* **GIVEN DATA**
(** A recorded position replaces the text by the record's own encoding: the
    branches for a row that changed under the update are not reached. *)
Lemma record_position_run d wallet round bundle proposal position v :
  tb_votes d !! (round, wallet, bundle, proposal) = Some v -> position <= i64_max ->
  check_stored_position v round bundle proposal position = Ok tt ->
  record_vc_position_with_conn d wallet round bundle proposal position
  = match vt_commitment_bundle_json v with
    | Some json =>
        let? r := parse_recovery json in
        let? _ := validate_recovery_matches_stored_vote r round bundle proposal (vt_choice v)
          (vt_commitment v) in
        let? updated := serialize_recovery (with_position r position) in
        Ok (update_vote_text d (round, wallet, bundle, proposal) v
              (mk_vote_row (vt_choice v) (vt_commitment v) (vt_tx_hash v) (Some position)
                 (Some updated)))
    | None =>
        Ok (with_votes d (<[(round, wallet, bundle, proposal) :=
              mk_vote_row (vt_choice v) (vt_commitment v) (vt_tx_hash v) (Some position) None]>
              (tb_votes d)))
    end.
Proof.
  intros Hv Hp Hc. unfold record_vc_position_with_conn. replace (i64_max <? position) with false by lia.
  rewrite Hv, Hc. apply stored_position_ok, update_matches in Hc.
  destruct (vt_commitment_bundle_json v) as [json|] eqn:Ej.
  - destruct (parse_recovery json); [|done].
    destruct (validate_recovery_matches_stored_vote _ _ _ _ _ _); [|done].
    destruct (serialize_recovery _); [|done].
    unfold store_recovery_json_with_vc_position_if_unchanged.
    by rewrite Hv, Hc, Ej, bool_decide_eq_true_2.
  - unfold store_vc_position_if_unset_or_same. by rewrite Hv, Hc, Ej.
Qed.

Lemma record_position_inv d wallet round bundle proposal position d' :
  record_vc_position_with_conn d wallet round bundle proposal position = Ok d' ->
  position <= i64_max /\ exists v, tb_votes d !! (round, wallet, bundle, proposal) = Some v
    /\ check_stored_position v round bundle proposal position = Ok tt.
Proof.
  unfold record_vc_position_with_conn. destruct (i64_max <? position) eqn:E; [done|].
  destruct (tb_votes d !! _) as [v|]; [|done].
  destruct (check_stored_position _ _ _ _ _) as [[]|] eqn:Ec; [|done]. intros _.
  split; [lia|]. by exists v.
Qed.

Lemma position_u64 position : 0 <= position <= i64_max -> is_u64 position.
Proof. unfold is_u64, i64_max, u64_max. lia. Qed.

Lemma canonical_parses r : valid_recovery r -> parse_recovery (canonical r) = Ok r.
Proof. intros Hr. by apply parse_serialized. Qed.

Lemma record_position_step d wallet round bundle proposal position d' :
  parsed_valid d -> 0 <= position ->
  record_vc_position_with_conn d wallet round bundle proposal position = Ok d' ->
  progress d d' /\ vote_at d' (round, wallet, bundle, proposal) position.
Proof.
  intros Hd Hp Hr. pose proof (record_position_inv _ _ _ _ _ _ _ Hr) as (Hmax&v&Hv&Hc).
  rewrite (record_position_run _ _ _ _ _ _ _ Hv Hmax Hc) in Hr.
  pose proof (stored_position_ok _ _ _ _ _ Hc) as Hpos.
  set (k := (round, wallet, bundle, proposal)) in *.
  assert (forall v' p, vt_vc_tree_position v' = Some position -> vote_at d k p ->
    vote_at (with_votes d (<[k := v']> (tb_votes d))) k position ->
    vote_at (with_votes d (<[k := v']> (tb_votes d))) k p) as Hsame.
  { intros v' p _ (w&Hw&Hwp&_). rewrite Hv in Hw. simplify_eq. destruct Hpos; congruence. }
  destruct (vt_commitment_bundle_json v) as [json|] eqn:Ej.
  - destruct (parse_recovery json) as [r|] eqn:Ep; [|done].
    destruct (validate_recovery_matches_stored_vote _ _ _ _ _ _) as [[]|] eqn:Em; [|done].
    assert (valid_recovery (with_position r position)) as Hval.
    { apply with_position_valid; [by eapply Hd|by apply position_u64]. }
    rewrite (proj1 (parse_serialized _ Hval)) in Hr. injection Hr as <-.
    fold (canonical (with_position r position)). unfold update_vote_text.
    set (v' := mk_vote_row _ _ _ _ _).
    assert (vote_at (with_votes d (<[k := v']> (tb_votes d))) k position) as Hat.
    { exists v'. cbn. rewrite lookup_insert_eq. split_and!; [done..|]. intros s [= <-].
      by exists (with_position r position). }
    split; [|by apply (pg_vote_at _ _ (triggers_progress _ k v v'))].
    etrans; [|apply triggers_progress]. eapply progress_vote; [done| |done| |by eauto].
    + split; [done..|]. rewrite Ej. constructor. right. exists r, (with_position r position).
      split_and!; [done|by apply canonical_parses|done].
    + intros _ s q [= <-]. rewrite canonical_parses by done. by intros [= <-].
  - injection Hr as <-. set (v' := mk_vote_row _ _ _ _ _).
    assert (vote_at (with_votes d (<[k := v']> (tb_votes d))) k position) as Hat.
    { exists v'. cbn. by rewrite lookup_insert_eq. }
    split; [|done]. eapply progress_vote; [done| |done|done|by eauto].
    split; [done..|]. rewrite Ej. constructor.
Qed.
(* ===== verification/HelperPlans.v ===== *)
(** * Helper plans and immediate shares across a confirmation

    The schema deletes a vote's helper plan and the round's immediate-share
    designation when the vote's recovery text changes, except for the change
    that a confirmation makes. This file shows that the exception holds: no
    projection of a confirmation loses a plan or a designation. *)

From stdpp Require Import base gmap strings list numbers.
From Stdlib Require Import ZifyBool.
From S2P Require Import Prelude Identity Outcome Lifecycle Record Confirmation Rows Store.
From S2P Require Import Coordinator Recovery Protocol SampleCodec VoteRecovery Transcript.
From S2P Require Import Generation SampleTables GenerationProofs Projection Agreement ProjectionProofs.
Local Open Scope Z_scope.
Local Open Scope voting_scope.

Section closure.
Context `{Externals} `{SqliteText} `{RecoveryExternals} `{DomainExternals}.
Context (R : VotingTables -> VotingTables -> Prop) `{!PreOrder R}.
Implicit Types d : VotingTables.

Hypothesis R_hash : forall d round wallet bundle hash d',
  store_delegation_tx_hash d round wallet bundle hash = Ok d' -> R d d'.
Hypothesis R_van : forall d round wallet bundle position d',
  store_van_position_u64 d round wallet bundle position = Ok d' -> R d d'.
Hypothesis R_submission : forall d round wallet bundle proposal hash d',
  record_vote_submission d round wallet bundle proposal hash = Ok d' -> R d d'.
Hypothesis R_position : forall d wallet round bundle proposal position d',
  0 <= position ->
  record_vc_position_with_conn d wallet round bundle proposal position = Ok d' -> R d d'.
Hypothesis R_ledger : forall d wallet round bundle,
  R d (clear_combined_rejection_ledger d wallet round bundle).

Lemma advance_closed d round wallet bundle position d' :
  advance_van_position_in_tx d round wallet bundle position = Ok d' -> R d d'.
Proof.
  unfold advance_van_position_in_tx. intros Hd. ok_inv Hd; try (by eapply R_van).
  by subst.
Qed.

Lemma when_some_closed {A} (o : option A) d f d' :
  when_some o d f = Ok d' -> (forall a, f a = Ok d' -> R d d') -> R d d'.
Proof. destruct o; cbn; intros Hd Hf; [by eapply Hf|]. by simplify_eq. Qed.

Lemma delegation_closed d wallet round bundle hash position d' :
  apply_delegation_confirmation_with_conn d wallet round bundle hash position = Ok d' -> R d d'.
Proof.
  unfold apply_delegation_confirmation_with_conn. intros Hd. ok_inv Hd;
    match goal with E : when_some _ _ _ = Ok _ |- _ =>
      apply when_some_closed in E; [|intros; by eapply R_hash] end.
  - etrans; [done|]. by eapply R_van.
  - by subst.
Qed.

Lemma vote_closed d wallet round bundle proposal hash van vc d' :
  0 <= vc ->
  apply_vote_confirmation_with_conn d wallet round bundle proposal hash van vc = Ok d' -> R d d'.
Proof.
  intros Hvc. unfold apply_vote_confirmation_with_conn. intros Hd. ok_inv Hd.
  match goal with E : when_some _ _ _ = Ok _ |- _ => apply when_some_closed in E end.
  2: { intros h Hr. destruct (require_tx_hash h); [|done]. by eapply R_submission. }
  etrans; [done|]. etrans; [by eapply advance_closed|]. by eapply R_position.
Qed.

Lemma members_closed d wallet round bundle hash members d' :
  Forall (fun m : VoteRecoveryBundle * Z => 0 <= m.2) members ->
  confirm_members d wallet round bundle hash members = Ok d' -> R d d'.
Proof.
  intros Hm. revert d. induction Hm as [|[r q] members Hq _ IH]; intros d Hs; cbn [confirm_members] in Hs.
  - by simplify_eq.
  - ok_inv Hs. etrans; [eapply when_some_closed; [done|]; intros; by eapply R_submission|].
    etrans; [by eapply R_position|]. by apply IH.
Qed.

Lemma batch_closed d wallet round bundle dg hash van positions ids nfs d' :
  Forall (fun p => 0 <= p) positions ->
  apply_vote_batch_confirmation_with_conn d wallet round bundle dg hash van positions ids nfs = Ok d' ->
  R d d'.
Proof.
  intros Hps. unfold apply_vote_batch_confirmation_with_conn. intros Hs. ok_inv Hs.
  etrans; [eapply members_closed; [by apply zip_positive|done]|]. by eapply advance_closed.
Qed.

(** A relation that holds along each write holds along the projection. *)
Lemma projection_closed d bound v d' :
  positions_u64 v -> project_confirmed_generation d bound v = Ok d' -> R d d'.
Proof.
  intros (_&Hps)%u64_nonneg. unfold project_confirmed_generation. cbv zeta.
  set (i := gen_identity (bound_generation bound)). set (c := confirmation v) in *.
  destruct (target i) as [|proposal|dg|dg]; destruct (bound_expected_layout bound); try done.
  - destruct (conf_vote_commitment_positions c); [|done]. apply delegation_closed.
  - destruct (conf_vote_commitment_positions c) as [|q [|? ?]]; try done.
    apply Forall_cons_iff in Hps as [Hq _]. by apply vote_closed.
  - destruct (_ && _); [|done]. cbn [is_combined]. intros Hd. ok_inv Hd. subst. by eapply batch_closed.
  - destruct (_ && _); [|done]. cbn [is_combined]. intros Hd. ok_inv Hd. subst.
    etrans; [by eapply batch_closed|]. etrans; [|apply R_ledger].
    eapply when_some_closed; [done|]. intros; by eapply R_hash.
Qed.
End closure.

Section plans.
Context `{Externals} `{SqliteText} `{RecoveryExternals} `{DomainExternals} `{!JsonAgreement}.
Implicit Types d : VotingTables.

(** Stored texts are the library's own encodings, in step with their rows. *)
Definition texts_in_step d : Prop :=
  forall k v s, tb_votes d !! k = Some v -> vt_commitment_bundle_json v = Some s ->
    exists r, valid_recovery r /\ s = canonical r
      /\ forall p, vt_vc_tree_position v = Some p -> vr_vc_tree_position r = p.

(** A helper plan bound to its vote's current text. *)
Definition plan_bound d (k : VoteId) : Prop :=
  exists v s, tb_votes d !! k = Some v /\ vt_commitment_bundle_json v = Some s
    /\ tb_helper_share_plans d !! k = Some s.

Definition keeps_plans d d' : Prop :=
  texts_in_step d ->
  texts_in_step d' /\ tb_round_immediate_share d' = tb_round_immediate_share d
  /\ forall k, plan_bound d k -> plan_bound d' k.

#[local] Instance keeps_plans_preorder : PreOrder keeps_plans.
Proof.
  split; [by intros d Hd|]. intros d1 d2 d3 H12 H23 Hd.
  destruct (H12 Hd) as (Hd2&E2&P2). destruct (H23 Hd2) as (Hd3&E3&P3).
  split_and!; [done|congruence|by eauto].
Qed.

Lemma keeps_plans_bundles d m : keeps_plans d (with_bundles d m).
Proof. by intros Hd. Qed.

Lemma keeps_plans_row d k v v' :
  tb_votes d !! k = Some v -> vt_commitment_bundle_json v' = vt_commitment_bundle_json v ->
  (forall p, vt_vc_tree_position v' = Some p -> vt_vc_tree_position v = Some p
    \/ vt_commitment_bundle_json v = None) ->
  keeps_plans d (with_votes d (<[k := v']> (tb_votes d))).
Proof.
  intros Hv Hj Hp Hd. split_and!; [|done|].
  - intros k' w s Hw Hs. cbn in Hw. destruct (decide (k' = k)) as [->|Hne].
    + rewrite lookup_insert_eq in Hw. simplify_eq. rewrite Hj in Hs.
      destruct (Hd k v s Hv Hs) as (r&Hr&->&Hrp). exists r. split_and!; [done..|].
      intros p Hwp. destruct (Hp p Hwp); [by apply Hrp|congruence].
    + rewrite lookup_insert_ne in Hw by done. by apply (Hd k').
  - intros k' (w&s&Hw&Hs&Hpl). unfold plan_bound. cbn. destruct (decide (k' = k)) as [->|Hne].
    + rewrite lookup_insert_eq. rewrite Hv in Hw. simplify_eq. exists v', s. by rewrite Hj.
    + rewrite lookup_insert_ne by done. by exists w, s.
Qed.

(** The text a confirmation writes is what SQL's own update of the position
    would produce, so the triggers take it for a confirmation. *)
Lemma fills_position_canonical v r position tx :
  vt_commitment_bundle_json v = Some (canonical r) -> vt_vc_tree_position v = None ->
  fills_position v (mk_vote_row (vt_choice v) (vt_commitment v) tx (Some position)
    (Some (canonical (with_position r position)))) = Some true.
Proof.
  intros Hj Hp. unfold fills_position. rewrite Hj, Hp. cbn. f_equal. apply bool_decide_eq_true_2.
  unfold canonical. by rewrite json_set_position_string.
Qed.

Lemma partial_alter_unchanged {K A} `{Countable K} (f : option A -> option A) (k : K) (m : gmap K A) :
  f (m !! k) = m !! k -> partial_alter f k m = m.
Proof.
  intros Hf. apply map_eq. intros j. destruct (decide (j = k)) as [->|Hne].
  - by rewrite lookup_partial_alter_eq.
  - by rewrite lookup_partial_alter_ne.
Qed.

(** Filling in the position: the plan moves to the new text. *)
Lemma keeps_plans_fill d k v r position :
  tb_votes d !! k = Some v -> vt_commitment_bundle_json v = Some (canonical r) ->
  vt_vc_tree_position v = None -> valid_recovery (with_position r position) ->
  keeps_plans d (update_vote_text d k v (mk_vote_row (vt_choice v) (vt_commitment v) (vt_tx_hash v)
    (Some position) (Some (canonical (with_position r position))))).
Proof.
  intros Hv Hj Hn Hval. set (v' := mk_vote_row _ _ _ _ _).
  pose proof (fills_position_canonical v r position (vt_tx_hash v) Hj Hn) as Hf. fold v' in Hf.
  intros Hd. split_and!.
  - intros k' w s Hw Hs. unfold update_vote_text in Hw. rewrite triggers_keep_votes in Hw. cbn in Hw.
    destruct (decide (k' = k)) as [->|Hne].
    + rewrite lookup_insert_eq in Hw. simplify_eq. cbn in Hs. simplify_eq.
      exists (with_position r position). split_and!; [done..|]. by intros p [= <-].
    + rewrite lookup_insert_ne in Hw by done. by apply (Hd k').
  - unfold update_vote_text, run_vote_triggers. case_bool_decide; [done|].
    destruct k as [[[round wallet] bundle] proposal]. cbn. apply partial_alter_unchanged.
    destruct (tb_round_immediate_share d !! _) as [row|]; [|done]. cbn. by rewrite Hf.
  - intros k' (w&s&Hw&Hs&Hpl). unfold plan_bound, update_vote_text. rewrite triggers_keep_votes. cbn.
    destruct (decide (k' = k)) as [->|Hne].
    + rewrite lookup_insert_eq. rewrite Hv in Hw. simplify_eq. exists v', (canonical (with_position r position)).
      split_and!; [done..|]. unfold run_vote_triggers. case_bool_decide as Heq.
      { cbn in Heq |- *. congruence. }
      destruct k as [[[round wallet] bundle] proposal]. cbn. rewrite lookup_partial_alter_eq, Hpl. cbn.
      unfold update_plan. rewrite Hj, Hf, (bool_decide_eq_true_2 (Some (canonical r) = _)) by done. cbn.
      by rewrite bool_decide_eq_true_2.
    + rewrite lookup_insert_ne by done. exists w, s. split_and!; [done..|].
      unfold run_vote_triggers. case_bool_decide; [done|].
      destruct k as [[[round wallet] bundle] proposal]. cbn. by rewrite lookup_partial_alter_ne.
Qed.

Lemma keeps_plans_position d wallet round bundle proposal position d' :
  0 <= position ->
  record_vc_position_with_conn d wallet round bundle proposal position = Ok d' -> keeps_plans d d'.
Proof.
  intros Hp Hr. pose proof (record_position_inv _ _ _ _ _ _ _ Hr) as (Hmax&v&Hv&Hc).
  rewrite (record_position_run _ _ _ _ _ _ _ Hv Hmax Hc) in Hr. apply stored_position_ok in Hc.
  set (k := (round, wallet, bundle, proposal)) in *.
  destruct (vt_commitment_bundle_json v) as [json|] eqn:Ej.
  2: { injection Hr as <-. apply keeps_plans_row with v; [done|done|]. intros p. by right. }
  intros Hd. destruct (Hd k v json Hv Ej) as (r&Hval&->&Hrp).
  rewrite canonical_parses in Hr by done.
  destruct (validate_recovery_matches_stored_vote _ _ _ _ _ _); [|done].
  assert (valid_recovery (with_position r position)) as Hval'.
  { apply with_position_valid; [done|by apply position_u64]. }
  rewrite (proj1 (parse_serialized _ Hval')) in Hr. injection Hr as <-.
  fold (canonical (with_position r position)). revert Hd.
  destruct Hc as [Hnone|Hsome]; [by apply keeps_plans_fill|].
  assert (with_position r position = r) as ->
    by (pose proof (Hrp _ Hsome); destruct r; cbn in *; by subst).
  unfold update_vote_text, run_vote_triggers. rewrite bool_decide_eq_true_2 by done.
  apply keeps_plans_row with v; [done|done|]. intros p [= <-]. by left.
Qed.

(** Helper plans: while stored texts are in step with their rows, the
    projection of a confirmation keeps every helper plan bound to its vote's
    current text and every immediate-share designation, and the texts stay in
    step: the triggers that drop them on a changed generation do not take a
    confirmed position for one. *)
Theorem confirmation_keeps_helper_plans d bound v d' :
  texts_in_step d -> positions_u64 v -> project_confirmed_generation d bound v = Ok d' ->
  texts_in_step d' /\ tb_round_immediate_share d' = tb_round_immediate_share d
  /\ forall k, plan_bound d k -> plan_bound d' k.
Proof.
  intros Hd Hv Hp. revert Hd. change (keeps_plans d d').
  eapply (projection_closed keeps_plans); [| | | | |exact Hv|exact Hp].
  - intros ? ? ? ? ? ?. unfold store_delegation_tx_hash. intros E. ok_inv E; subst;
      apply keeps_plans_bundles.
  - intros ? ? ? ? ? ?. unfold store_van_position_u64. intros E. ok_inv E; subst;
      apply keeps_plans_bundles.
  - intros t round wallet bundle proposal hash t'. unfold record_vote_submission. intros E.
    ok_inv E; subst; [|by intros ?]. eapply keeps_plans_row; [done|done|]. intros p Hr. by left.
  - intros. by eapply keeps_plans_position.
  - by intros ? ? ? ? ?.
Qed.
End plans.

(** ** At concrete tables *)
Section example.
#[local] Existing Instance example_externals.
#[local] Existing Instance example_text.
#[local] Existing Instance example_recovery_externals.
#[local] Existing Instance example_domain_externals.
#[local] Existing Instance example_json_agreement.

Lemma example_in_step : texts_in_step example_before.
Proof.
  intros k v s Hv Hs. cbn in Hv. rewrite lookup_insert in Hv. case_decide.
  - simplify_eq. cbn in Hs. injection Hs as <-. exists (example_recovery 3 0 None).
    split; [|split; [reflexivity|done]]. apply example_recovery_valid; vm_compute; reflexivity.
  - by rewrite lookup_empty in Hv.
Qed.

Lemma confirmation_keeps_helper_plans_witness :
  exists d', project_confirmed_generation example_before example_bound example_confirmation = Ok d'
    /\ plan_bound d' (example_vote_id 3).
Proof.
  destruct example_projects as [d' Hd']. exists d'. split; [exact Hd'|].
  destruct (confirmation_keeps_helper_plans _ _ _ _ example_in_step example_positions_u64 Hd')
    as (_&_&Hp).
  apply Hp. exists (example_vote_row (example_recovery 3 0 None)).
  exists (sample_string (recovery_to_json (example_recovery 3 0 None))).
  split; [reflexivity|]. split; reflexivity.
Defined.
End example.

* **ASSIGNED TASK**
Your task is to quote the lines above, beginning with the first and ending with the one that holds "position = Ok tt ->".

* **ANSWER BOX**
(** A recorded position replaces the text by the record's own encoding: the
    branches for a row that changed under the update are not reached. *)
Lemma record_position_run d wallet round bundle proposal position v :
  tb_votes d !! (round, wallet, bundle, proposal) = Some v -> position <= i64_max ->
  check_stored_position v round bundle proposal position = Ok tt ->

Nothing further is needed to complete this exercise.